Committee more confident about inflation
The March FOMC meeting minutes indicated that the staff and FOMC members turned bullish on inflation. According to the minutes, all of the FOMC members expected the 12-month inflation (TIP) to increase in the coming months. The FOMC staff review indicated that PCE (personal consumption expenditures) inflation remained below the 2% target. Measures of long-run inflation (VTIP) expectations remained unchanged. The FOMC staff expected inflation to reach the 2% target in 2019. A stable growth rate for prices is one of the Fed’s policy objectives. The Fed set a target of 2% PCE inflation growth for stable economic progress.

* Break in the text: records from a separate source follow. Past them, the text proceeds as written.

(** * Remora chunk extraction, k-mer encoding and datasets

    A shallow embedding of [remora/data_chunks.py]: the read and chunk
    records, chunk extraction ([load_chunks]), the k-mer context encoder
    ([Chunk.seq_nn_input]), the batched dataset ([RemoraDataset]), the
    train/validation split ([load_datasets]) and the loaders of Taiyaki
    reads ([RemoraRead.from_taiyaki_read], [load_taiyaki_dataset]), with
    [get_train_set] of [remora/extract_train_data.py].

    Conventions of the embedding.
    - Python and NumPy integers are [Z]; the one explicit fixed-width cast
      of the source, [astype(np.int32)], is written out as [wrap32], and the
      arithmetic NumPy performs on the resulting int32 array ([np.diff])
      wraps the same way.
    - Python exceptions are values of [exn]; a computation that may raise
      has type [result A].  [str_of_exn] is Python's [str(e)].
    - Signal samples are never inspected by the code modelled here; they are
      rationals.
    - The float [val_prop] is an IEEE 754 double, a [spec_float] of the
      Standard Library with a mantissa of 53 bits; the arithmetic of
      [load_datasets] on it rounds to nearest, ties to even, and [int()]
      raises on infinities and NaN, as in Python.
    - [defaultdict(int)] is a [gmap string nat] read with default [0].
    - Random choices ([torch.randperm], [np.random.shuffle]) are explicit
      arguments. *)

From Stdlib Require Import ZArith List Ascii String QArith Lia ZifyBool
  Permutation.
From Stdlib Require Import Floats.SpecFloat.
From stdpp Require Import base numbers option list gmap strings pretty.

Local Open Scope Z_scope.

(** ** Exceptions and the error monad *)

Inductive exn : Type :=
| RemoraError (msg : string)
| ValueError (msg : string)
| IndexError (msg : string)
| TypeError (msg : string)
| KeyError (key : ascii)
| ZeroDivisionError (msg : string)
| OverflowError (msg : string)
| AttributeError (msg : string)
| StopIteration.

Definition str_of_exn (e : exn) : string :=
  match e with
  | RemoraError m | ValueError m | IndexError m | TypeError m
  | ZeroDivisionError m | OverflowError m | AttributeError m => m
  | StopIteration => EmptyString
  | KeyError k => String "'"%char (String k (String "'"%char EmptyString))
  end.

Inductive result (A : Type) : Type :=
| Ok (a : A)
| Raise (e : exn).
Arguments Ok {A} a.
Arguments Raise {A} e.

#[global] Instance result_bind : MBind result :=
  fun A B (k : A -> result B) (m : result A) =>
    match m with
    | Ok a => k a
    | Raise e => Raise e
    end.

#[global] Instance result_ret : MRet result := fun A a => Ok a.

(** ** Python and NumPy primitives *)

Module Py.

(** [a[i]] for an integer [i]: negative indices count from the end. *)
Definition norm_index (n : nat) (i : Z) : option nat :=
  if (0 <=? i) && (i <? Z.of_nat n) then Some (Z.to_nat i)
  else if (i <? 0) && (- Z.of_nat n <=? i) then Some (Z.to_nat (i + Z.of_nat n))
  else None.

Definition str_index_error : exn := IndexError "string index out of range".
(** * Pre-release guard: stage gating and tag integrity

    A shallow embedding of [scripts/ci/prerelease_guard.py] and the
    properties its specification states about it.

    Modelling conventions.
    - A Python [str] is a [string]; its characters are the code points
      below 256.  On that range the regular-expression class [\d] is
      exactly [0-9], and [str.isspace] / [str.splitlines] are the tables
      written out in [PyStr].
    - [dict]s with string keys are [gmap string _].
    - The [git] subprocess is an explicit transition function on an
      abstract repository state; every invocation is logged with its
      result.
    - A raised exception is a value of [exn]; [main] runs in a small
      state-and-exception monad.
    - [int] is applied by the script to non-empty runs of decimal digits
      only; on these it returns the decimal value, or raises
      [ValueError] when the run is longer than
      [sys.get_int_max_str_digits()], which is 4300 unless the
      interpreter is configured otherwise. *)

From Stdlib Require Import ZArith NArith Ascii String Lia.
From stdpp Require Import base option list strings gmap pretty.

(** ** Exceptions and results *)

Inductive exn :=
| RuntimeError (msg : string)
| ValueError (msg : string)
| IndexError (msg : string).

Inductive result (A : Type) :=
| Ret (a : A)
| Raise (e : exn).
Arguments Ret {A} a.
Arguments Raise {A} e.

(** ** Python string operations used by the script *)

Module PyStr.

(** [str.isspace] for one character (code points below 256). *)
Definition isspace (c : ascii) : bool :=
  let n := nat_of_ascii c in
  (((9 <=? n) && (n <=? 13)) || ((28 <=? n) && (n <=? 32))
   || (n =? 133) || (n =? 160))%nat.

(** The line boundaries of [str.splitlines], apart from the pair CR LF. *)
Definition islinebreak (c : ascii) : bool :=
  let n := nat_of_ascii c in
  (((10 <=? n) && (n <=? 13)) || ((28 <=? n) && (n <=? 30)) || (n =? 133))%nat.

Definition DQUOTE : ascii := ascii_of_nat 34.
Definition CR : ascii := ascii_of_nat 13.
Definition LF : ascii := ascii_of_nat 10.

Fixpoint lstrip (s : string) : string :=
  match s with
  | String c s' => if isspace c then lstrip s' else s
  | EmptyString => EmptyString
  end.

Fixpoint rstrip (s : string) : string :=
  match s with
  | String c s' =>
      match rstrip s' with
      | EmptyString => if isspace c then EmptyString else String c EmptyString
      | r => String c r
      end
  | EmptyString => EmptyString
  end.

(** [s.strip()] *)
Definition strip (s : string) : string := rstrip (lstrip s).

(** [s.startswith(p)] *)
Definition startswith (s p : string) : bool := String.prefix p s.

(** [s.splitlines()]: [cur] is the line being read, reversed.  A line
    boundary closes the current line even when it is empty; text after
    the last boundary is a line only when it is not empty. *)
Fixpoint splitlines_from (cur : list ascii) (s : string) : list string :=
  match s with
  | EmptyString =>
      match cur with
      | [] => []
      | _ => [string_of_list_ascii (rev cur)]
      end
  | String c s' =>
      if islinebreak c then
        string_of_list_ascii (rev cur) ::
          (match s' with
           | String d s'' =>
               if Ascii.eqb c CR && Ascii.eqb d LF
               then splitlines_from [] s''
               else splitlines_from [] s'
           | EmptyString => splitlines_from [] s'
           end)
      else splitlines_from (c :: cur) s'
  end.

Definition splitlines (s : string) : list string := splitlines_from [] s.

(** [s.split(sep, maxsplit)] for a one-character separator. *)
Fixpoint split_from (sep : ascii) (maxsplit : nat) (cur : list ascii)
    (s : string) : list string :=
  match s with
  | EmptyString => [string_of_list_ascii (rev cur)]
  | String c s' =>
      match maxsplit with
      | O => [string_of_list_ascii (rev cur) +:+ s]
      | S m =>
          if Ascii.eqb c sep
          then string_of_list_ascii (rev cur) :: split_from sep m [] s'
          else split_from sep maxsplit (c :: cur) s'
      end
  end.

Expectations for inflation growth
FOMC staff viewed the risks to the inflation outlook as balanced. The upside risk to the inflation outlook was that the economy could overshoot its potential. The downside risk is that the long-term inflation (SCHP) would have edged lower and could remain at lower levels. FOMC members felt that the recent economic indicators related to inflation continued to improve. FOMC members remain confident that inflation could reach the 2% target in the coming months.
The outcome of increased inflation expectations
The FOMC’s economic outlook on inflation, if realized, could lead to a higher rate of inflation in the near to medium term. In recent months, the financial markets have been focused on trade tensions, which pushed the issue of higher rates onto the back burner. Once the disturbances surrounding the trade wars are settled, markets will likely focus on economic data and interest rate (AGG) hike possibilities again. Overall, FOMC members’ outlook is optimistic. FOMC members see some downside risk from trade wars. If the “Art of the Deal” works in the US’s favor, we can expect another bout of a risk-on rally in equities and a continued decline in the bond (BND) markets.